About this exercise >>
Among the entries below, please repeat exactly and only the lines from the line containing "Fixpoint int_from (acc" to the line containing "Definition int (s", both lines included.

Records provided >>
(** * diceware.py: unbiased dice and the diceware word list

    A shallow embedding of [src/diceware.py], read as Python 3.  Python
    integers are [Z], the bytes read from [os.urandom] are [Byte.byte],
    text is [string] (one [ascii] per code point, so the model covers code
    points 0..255), the [words] dictionary is a [gmap string string], and
    an attribute that may hold [None] is an [option].  A call that raises
    returns [Raise]; the recursion of [_verify] is bounded by the number of
    nested calls allowed, and the entropy source is the list of bytes it
    will deliver. *)

From Stdlib Require Import ZArith List Ascii String Strings.Byte Bool Lia.
From Stdlib Require Import DecimalString Finite.
From stdpp Require Import base option list gmap strings sorting.

Local Open Scope string_scope.
Local Open Scope Z_scope.

(** ** Exceptions and results *)

Inductive exn : Type :=
| AssertionError
| DicewareWordListException (msg : string).

Inductive result (A : Type) : Type :=
| Ok (a : A)
| Raise (e : exn).
Arguments Ok {A} a.
Arguments Raise {A} e.

(** ** Built-ins *)

(** [range(lo, hi)]. *)
Definition range (lo hi : Z) : list Z := seqZ lo (hi - lo).

(** [str(n)] for an integer. *)
Definition str (n : Z) : string := NilEmpty.string_of_int (Z.to_int n).

(** [len(s)]. *)
Definition len (s : string) : Z := Z.of_nat (String.length s).

(** ** class Dice *)

Module Dice.

Record t : Type := mk { num_sides : Z; ceiling : Z }.

(** [Dice.__init__]: the assertion, then [divisor] and [ceiling].  On the
    asserted range [int(256 / num_sides)] is the integer quotient. *)
Definition __init__ (num_sides : Z) : result t :=
  if (2 <=? num_sides) && (num_sides <=? 20) then
    let divisor := 256 / num_sides in
    Ok (mk num_sides (divisor * num_sides - 1))
  else Raise AssertionError.

(** The value of one byte of [os.urandom(1)], an integer in 0..255. *)
Definition byte_value (b : byte) : Z := Z.of_N (Byte.to_N b).

(** [Dice.roll], reading from the bytes the entropy source will deliver.
    The [while] loop drops every byte above [ceiling]; [None] means the
    source delivered only such bytes, so the loop has not ended.  A die
    comes from [__init__], so [num_sides] is positive and [%] on a byte
    value is [mod]. *)
Fixpoint roll (d : t) (entropy : list byte) : option (Z * list byte) :=
  match entropy with
  | [] => None
  | b :: rest =>
      let random := byte_value b in
      if random >? ceiling d then roll d rest
      else
        let side := random mod num_sides d in
        Some (side + 1, rest)
  end.

End Dice.

(** ** Text

    Characters are code points 0..255.  On that range [str.isspace] and
    the pattern class [\s] accept the same twelve characters, and [\d]
    accepts the ten decimal digits. *)

Definition code (c : ascii) : Z := Z.of_N (N_of_ascii c).

Definition isspace (c : ascii) : bool :=
  let n := code c in
  ((9 <=? n) && (n <=? 13)) || ((28 <=? n) && (n <=? 32))
  || (n =? 133) || (n =? 160).

Definition isdigit (c : ascii) : bool :=
  let n := code c in (48 <=? n) && (n <=? 57).

Definition newline : ascii := ascii_of_nat 10.

Definition is_newline (c : ascii) : bool := code c =? 10.

Definition is_empty (s : string) : bool :=
  match s with EmptyString => true | String _ _ => false end.

(** [s.lstrip()], [s.rstrip()] and [s.strip()]. *)
Fixpoint lstrip (s : string) : string :=
  match s with
  | EmptyString => EmptyString
  | String c s' => if isspace c then lstrip s' else s
  end.

Fixpoint rstrip (s : string) : string :=
  match s with
  | EmptyString => EmptyString
  | String c s' =>
      let r := rstrip s' in
      if is_empty r && isspace c then EmptyString else String c r
  end.

Definition strip (s : string) : string := rstrip (lstrip s).

(** The longest prefix of [s] whose characters satisfy [p], and the rest:
    what a greedy [p*] consumes. *)
Fixpoint span (p : ascii -> bool) (s : string) : string * string :=
  match s with
  | EmptyString => (EmptyString, EmptyString)
  | String c s' =>
      if p c then let '(a, b) := span p s' in (String c a, b)
      else (EmptyString, s)
  end.

Fixpoint string_forallb (p : ascii -> bool) (s : string) : bool :=
  match s with
  | EmptyString => true
  | String c s' => p c && string_forallb p s'
  end.

(** The text matched by a lazy [.*?] followed by [$]: [.] takes anything
    but a newline, and [$] holds at the end of the text or before a
    newline that ends it. *)
Fixpoint dots_to_end (s : string) : option string :=
  match s with
  | EmptyString => Some EmptyString
  | String c s' =>
      if is_newline c then
        if is_empty s' then Some EmptyString else None
      else
        match dots_to_end s' with
        | Some r => Some (String c r)
        | None => None
        end
  end.

(** [$] alone. *)
Definition at_end (s : string) : bool :=
  match s with
  | EmptyString => true
  | String c s' => is_newline c && is_empty s'
  end.

(** [int(s)] for a text of decimal digits, most significant first. *)
Definition digit_value (c : ascii) : Z := code c - 48.

Fixpoint int_from (acc : Z) (s : string) : Z :=
  match s with
  | EmptyString => acc
  | String c s' => int_from (10 * acc + digit_value c) s'
  end.

Definition int (s : string) : Z := int_from 0 s.

(** [c.upper()]: applied to the text of an option name only, that is to
    the letters a..z and A..Z. *)
Definition upper_char (c : ascii) : ascii :=
  let n := code c in
  if (97 <=? n) && (n <=? 122) then ascii_of_N (Z.to_N (n - 32)) else c.

Fixpoint upper (s : string) : string :=
  match s with
  | EmptyString => EmptyString
  | String c s' => String (upper_char c) (upper s')
  end.

(** A literal matched under [re.I]: [lit] is given in upper case, and on
    code points 0..255 a letter of an option name matches itself in either
    case and nothing else.  Returns the text matched and the rest. *)
Fixpoint literal_nocase (lit s : string) : option (string * string) :=
  match lit with
  | EmptyString => Some (EmptyString, s)
  | String k lit' =>
      match s with
      | EmptyString => None
      | String c s' =>
          if Ascii.eqb (upper_char c) k then
            match literal_nocase lit' s' with
            | Some (m, r) => Some (String c m, r)
            | None => None
            end
          else None
      end
  end.

(** ** The two patterns of the word list *)

(** [PARSE_WORD = ^(\d+)\s+(.*?)$]: groups 1 and 2 of a match. *)
Definition PARSE_WORD (line : string) : option (string * string) :=
  let '(digits, r1) := span isdigit line in
  if is_empty digits then None
  else
    let '(spaces, r2) := span isspace r1 in
    if is_empty spaces then None
    else
      match dots_to_end r2 with
      | Some rest => Some (digits, rest)
      | None => None
      end.

(** [PARSE_OPTION = ^(D(?:ICE)|S(?:IDES))\s*[=:]\s*(\d+)$] under [re.I]:
    groups 1 and 2 of a match. *)
Definition is_separator (c : ascii) : bool :=
  (code c =? 61) || (code c =? 58).

Definition option_name (line : string) : option (string * string) :=
  match literal_nocase "DICE" line with
  | Some r => Some r
  | None => literal_nocase "SIDES" line
  end.

Definition PARSE_OPTION (line : string) : option (string * string) :=
  match option_name line with
  | None => None
  | Some (name, r1) =>
      let '(_, r2) := span isspace r1 in
      match r2 with
      | EmptyString => None
      | String c r3 =>
          if is_separator c then
            let '(_, r4) := span isspace r3 in
            let '(digits, r5) := span isdigit r4 in
            if is_empty digits then None
            else if at_end r5 then Some (name, digits)
            else None
          else None
      end
  end.

(** ** DicewarePassword *)

Module DicewarePassword.

(** [words] holds what [dict.get] returned: [None] for an absent key. *)
Record t : Type := mk { rolls : list string; words : list (option string) }.

End DicewarePassword.

(** ** Statements that may raise, and loops over them

    [None] stands for a computation that has not ended within the budget
    of nested calls it was given. *)

Fixpoint for_each {A : Type} (body : A -> option (result unit)) (l : list A)
  : option (result unit) :=
  match l with
  | [] => Some (Ok tt)
  | x :: l' =>
      match body x with
      | Some (Ok _) => for_each body l'
      | stop => stop
      end
  end.

(** ** Reading the entropy source

    A computation that reads from [os.urandom] takes the bytes the source
    will deliver and returns its value with the bytes left, or [None]
    when it is still waiting for a byte it can use. *)

Definition Entropy (A : Type) : Type := list byte -> option (A * list byte).

Definition ret {A : Type} (a : A) : Entropy A := fun e => Some (a, e).

Definition bind {A B : Type} (m : Entropy A) (k : A -> Entropy B) : Entropy B :=
  fun e => match m e with
           | Some (a, e') => k a e'
           | None => None
           end.

Notation "x <~ m ;; k" := (bind m (fun x => k))
  (at level 100, m at next level, right associativity).

(** [[m for x in range(n)]]. *)
Fixpoint replicate_m {A : Type} (n : nat) (m : Entropy A) : Entropy (list A) :=
  match n with
  | O => ret []
  | S n' => x <~ m ;; xs <~ replicate_m n' m ;; ret (x :: xs)
  end.

(** [''.join(l)]. *)
Definition join (l : list string) : string :=
  fold_right String.append EmptyString l.

(** ** class DicewareWordList *)

Module DicewareWordList.

Definition DEFAULT_DICE_SIDES : Z := 6.
Definition DEFAULT_NUM_DICE : Z := 5.

Record t : Type := mk {
  dice_sides : Z;
  num_dice : Z;
  dice : option Dice.t;
  words : option (gmap string string)
}.

(** [DicewareWordList()]: the class attributes. *)
Definition new : t := mk DEFAULT_DICE_SIDES DEFAULT_NUM_DICE None None.

Definition set_dice_sides (v : Z) (wl : t) : t :=
  mk v (num_dice wl) (dice wl) (words wl).
Definition set_num_dice (v : Z) (wl : t) : t :=
  mk (dice_sides wl) v (dice wl) (words wl).
Definition set_dice (d : option Dice.t) (wl : t) : t :=
  mk (dice_sides wl) (num_dice wl) d (words wl).
Definition set_words (w : option (gmap string string)) (wl : t) : t :=
  mk (dice_sides wl) (num_dice wl) (dice wl) w.

(** [self.words[roll] = word]; [load] has made [words] a dictionary
    before it stores anything. *)
Definition store (roll word : string) (wl : t) : t :=
  set_words (Some (<[roll := word]> (default ∅ (words wl)))) wl.

(** [not self.words]: [None] and the empty dictionary are false. *)
Definition no_words (wl : t) : bool :=
  match words wl with
  | None => true
  | Some m => bool_decide (m = ∅)
  end.

(** [self.words.get(roll)]. *)
Definition get (wl : t) (roll : string) : option string :=
  match words wl with
  | None => None
  | Some m => m !! roll
  end.

(** [not self.words.get(roll, None)]: absent, or the empty text. *)
Definition no_word (wl : t) (roll : string) : bool :=
  match get wl roll with
  | None => true
  | Some w => is_empty w
  end.

(** [_is_valid_roll]; [roll] is text matched by [\d+], so [int] is applied
    to decimal digits only. *)
Definition _is_valid_roll (wl : t) (roll : string) : bool :=
  if negb (len roll =? num_dice wl) then false
  else
    string_forallb
      (fun dice_roll =>
         bool_decide (int (String dice_roll EmptyString)
                        ∈ range 1 (dice_sides wl + 1)))
      roll.

(** One turn of the loop of [load], on the object and [found_words]. *)
Definition load_line (st : t * bool) (raw : string) : t * bool :=
  let '(wl, found_words) := st in
  let line := strip raw in
  if is_empty line then st
  else
    let '(wl1, found_words1) :=
      match PARSE_WORD line with
      | Some (roll, word) =>
          (if _is_valid_roll wl roll then store roll word wl else wl, true)
      | None => (wl, found_words)
      end in
    if negb found_words1 then
      match PARSE_OPTION line with
      | Some (name, digits) =>
          let opt := upper name in
          let value := int digits in
          match opt with
          | String c _ =>
              if Ascii.eqb c "D" then (set_num_dice value wl1, found_words1)
              else if Ascii.eqb c "S" then (set_dice_sides value wl1, found_words1)
              else (wl1, found_words1)
          | EmptyString => (wl1, found_words1)
          end
      | None => (wl1, found_words1)
      end
    else (wl1, found_words1).

(** The loop of [load], started on the empty dictionary. *)
Definition scan (wl : t) (wordlist : list string) : t * bool :=
  fold_left load_line wordlist (set_words (Some ∅) wl, false).

(** [load]: the object after the call, and how the call ended. *)
Definition load (wl : t) (wordlist : list string) : t * result unit :=
  let wl1 := fst (scan wl wordlist) in
  match Dice.__init__ (dice_sides wl1) with
  | Ok d => (set_dice (Some d) wl1, Ok tt)
  | Raise e => (wl1, Raise e)
  end.

Definition dquote : string := String (ascii_of_nat 34) EmptyString.

Definition msg_not_loaded : string := "No word list has been loaded.".

Definition msg_missing (roll : string) : string :=
  "Word missing for dice roll " ++ dquote ++ roll ++ dquote ++ ".".

(** [_verify]; [depth] bounds the number of nested calls. *)
Fixpoint _verify (wl : t) (depth : nat) (prefix : string)
  : option (result unit) :=
  match depth with
  | O => None
  | S depth' =>
      for_each
        (fun side =>
           let roll := prefix ++ str side in
           if len roll =? num_dice wl then
             if no_word wl roll then
               Some (Raise (DicewareWordListException (msg_missing roll)))
             else Some (Ok tt)
           else _verify wl depth' roll)
        (range 1 (dice_sides wl + 1))
  end.

(** [verify]. *)
Definition verify (wl : t) (depth : nat) : option (result unit) :=
  if no_words wl then
    Some (Raise (DicewareWordListException msg_not_loaded))
  else _verify wl depth "".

Task answer >>
Fixpoint int_from (acc : Z) (s : string) : Z :=
  match s with
  | EmptyString => acc
  | String c s' => int_from (10 * acc + digit_value c) s'
  end.

Definition int (s : string) : Z := int_from 0 s.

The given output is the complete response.